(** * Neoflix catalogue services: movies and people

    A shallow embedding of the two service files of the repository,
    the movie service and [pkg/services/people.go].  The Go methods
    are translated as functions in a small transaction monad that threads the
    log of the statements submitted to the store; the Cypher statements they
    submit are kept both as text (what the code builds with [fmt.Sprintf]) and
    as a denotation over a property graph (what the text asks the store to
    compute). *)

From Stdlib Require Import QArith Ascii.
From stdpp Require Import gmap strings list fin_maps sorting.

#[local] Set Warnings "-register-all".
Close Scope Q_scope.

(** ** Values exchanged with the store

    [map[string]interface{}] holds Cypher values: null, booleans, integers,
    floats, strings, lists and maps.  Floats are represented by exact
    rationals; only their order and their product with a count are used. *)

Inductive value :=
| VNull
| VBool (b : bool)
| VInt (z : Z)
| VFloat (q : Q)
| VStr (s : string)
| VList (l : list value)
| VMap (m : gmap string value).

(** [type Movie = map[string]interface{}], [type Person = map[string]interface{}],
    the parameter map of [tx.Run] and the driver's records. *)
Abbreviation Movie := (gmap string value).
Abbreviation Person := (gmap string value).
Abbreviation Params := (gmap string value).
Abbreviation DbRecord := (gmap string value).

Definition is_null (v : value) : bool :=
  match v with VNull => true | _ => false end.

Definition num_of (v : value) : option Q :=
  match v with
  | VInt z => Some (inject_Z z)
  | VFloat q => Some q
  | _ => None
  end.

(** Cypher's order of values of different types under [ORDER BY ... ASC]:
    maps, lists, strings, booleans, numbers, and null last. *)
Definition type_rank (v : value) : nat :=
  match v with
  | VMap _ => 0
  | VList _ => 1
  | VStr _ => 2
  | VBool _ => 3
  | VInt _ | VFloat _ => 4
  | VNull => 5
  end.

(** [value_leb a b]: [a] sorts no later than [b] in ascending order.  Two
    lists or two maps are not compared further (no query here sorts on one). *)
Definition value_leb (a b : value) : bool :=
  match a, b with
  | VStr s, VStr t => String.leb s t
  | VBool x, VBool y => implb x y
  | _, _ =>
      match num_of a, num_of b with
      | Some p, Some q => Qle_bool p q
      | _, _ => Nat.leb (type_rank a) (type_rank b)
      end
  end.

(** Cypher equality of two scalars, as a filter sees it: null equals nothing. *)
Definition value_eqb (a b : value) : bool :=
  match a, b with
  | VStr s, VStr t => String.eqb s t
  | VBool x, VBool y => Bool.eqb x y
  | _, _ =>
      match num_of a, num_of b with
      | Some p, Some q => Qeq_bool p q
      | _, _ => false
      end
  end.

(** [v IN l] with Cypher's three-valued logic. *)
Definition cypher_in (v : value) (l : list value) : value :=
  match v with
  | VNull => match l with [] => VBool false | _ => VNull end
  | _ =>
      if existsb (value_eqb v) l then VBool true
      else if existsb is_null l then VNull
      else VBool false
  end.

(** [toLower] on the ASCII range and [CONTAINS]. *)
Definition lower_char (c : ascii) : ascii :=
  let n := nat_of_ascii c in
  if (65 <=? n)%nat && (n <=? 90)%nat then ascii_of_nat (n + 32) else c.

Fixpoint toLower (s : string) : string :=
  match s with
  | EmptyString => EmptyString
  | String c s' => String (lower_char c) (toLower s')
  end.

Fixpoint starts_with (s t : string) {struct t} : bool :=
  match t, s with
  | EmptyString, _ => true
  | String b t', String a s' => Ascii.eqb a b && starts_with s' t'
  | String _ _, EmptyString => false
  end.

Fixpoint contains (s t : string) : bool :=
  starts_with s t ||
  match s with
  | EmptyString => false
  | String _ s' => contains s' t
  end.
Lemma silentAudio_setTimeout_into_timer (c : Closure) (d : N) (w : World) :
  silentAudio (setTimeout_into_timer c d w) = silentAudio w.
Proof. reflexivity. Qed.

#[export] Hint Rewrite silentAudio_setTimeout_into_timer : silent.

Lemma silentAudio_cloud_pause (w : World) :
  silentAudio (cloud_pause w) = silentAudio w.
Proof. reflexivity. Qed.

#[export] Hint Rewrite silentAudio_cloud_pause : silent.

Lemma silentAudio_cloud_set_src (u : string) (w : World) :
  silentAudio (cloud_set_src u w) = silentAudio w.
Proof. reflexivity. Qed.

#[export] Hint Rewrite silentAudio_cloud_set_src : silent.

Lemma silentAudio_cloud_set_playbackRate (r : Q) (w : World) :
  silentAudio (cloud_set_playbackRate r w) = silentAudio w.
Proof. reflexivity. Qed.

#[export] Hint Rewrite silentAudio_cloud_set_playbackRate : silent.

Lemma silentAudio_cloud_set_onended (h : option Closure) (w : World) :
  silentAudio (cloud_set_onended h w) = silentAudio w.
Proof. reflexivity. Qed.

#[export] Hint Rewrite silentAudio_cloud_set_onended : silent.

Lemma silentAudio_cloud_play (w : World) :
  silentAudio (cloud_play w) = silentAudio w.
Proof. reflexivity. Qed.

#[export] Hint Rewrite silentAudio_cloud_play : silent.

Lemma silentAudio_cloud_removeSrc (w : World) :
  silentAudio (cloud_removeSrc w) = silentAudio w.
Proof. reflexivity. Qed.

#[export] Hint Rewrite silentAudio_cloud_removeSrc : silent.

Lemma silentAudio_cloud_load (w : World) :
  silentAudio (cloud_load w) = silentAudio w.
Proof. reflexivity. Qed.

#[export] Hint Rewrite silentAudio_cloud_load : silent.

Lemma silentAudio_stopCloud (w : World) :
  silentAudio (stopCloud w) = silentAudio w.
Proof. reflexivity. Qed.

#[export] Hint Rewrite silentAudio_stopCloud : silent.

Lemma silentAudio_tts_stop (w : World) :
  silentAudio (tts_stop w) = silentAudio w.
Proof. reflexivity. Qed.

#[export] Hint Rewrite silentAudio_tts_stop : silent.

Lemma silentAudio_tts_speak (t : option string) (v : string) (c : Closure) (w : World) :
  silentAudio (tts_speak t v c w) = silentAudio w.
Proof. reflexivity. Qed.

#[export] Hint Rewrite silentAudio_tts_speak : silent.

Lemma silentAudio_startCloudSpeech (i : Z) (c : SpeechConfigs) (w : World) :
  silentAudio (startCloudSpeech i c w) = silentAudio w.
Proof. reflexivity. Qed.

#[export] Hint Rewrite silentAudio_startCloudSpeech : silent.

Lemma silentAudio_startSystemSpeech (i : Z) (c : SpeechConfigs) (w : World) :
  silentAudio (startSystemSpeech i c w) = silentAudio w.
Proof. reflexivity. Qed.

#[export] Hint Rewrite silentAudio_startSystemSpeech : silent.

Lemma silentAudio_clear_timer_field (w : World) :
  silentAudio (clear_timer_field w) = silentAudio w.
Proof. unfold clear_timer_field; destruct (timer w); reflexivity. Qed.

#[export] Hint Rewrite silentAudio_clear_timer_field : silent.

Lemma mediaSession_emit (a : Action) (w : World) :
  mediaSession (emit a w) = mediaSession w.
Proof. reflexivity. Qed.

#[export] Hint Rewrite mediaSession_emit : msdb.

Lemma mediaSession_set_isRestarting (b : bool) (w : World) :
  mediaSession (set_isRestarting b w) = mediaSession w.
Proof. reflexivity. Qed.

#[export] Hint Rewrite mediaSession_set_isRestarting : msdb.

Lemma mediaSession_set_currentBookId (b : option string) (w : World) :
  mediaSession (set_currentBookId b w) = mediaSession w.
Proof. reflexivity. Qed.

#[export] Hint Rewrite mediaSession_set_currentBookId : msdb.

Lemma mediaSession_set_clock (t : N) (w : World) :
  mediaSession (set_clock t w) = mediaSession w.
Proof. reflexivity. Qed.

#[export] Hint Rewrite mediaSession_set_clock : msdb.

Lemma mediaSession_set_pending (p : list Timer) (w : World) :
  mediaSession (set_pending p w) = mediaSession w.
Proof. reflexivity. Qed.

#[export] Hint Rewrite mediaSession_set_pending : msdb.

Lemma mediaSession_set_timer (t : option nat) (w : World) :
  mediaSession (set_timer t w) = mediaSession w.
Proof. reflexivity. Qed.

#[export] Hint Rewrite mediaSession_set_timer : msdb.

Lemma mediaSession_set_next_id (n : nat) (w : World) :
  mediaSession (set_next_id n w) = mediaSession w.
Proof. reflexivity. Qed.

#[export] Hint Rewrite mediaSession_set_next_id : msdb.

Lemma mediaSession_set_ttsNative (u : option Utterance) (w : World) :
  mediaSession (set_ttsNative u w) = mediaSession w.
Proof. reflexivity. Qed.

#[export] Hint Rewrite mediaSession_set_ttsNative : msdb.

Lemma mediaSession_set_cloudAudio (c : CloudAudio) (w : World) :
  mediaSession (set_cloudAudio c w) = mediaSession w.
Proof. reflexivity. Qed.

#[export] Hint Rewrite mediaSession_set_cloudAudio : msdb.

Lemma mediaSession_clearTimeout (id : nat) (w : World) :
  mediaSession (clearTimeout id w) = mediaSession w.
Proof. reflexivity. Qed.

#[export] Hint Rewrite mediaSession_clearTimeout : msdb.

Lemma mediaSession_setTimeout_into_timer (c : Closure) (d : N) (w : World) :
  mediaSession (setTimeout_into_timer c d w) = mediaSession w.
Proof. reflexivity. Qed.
--------------------
What you will do: From the line containing "mediaSession (set_pending p" through the end of the material, print each line exactly as it appears.

Answer to the exercise:
  mediaSession (set_pending p w) = mediaSession w.
Proof. reflexivity. Qed.

#[export] Hint Rewrite mediaSession_set_pending : msdb.

Lemma mediaSession_set_timer (t : option nat) (w : World) :
  mediaSession (set_timer t w) = mediaSession w.
Proof. reflexivity. Qed.

#[export] Hint Rewrite mediaSession_set_timer : msdb.

Lemma mediaSession_set_next_id (n : nat) (w : World) :
  mediaSession (set_next_id n w) = mediaSession w.
Proof. reflexivity. Qed.

#[export] Hint Rewrite mediaSession_set_next_id : msdb.

Lemma mediaSession_set_ttsNative (u : option Utterance) (w : World) :
  mediaSession (set_ttsNative u w) = mediaSession w.
Proof. reflexivity. Qed.

#[export] Hint Rewrite mediaSession_set_ttsNative : msdb.

Lemma mediaSession_set_cloudAudio (c : CloudAudio) (w : World) :
  mediaSession (set_cloudAudio c w) = mediaSession w.
Proof. reflexivity. Qed.

#[export] Hint Rewrite mediaSession_set_cloudAudio : msdb.

Lemma mediaSession_clearTimeout (id : nat) (w : World) :
  mediaSession (clearTimeout id w) = mediaSession w.
Proof. reflexivity. Qed.

#[export] Hint Rewrite mediaSession_clearTimeout : msdb.

Lemma mediaSession_setTimeout_into_timer (c : Closure) (d : N) (w : World) :
  mediaSession (setTimeout_into_timer c d w) = mediaSession w.
Proof. reflexivity. Qed.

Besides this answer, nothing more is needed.